Work instructions: Pull every line containing "complexSearch" from the data.

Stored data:
---------------

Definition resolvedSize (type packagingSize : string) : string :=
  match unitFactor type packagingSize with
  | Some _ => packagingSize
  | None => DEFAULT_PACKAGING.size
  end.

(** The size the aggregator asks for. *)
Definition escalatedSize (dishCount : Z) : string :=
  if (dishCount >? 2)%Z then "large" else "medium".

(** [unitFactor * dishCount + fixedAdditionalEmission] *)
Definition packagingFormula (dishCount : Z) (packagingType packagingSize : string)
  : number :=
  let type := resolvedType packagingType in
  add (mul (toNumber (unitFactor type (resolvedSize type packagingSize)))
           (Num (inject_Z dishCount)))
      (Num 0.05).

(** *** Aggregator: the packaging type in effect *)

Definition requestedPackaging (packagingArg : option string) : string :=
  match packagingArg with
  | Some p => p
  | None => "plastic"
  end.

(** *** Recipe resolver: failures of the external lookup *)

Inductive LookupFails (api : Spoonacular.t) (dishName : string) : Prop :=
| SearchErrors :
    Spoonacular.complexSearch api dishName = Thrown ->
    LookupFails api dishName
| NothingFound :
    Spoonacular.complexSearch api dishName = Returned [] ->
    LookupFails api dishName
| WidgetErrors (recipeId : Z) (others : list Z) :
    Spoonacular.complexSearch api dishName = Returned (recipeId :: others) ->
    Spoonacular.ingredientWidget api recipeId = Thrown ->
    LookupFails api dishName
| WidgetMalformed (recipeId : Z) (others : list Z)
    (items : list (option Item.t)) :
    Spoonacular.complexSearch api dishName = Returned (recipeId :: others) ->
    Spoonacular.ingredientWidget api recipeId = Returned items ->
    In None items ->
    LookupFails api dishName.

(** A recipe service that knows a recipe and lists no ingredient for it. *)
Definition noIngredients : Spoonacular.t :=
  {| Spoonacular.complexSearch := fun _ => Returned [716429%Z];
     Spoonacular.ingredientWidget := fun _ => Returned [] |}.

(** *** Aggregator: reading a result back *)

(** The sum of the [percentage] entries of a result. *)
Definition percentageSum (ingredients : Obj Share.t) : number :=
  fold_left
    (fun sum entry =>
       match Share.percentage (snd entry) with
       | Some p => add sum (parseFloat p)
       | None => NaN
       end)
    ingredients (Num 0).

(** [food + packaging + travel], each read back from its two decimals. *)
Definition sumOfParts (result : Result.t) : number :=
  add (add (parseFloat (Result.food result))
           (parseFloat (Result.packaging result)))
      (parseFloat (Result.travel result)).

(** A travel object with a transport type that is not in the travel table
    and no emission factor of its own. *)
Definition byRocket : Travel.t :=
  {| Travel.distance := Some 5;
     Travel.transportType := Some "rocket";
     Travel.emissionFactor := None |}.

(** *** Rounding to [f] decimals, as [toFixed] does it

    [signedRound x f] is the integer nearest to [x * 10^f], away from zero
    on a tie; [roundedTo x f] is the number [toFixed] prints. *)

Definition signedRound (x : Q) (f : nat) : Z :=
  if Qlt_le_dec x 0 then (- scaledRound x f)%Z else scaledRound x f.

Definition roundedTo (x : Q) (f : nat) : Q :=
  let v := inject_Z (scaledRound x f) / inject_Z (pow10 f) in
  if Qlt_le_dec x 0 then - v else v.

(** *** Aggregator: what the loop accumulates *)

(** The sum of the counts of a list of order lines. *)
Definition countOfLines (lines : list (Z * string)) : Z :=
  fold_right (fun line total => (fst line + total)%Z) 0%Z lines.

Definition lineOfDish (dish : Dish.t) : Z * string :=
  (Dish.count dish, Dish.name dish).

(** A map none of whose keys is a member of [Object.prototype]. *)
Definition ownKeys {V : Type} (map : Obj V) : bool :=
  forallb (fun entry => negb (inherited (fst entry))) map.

---------------

Solved problem:
    Spoonacular.complexSearch api dishName = Thrown ->
    Spoonacular.complexSearch api dishName = Returned [] ->
    Spoonacular.complexSearch api dishName = Returned (recipeId :: others) ->
    Spoonacular.complexSearch api dishName = Returned (recipeId :: others) ->
  {| Spoonacular.complexSearch := fun _ => Returned [716429%Z];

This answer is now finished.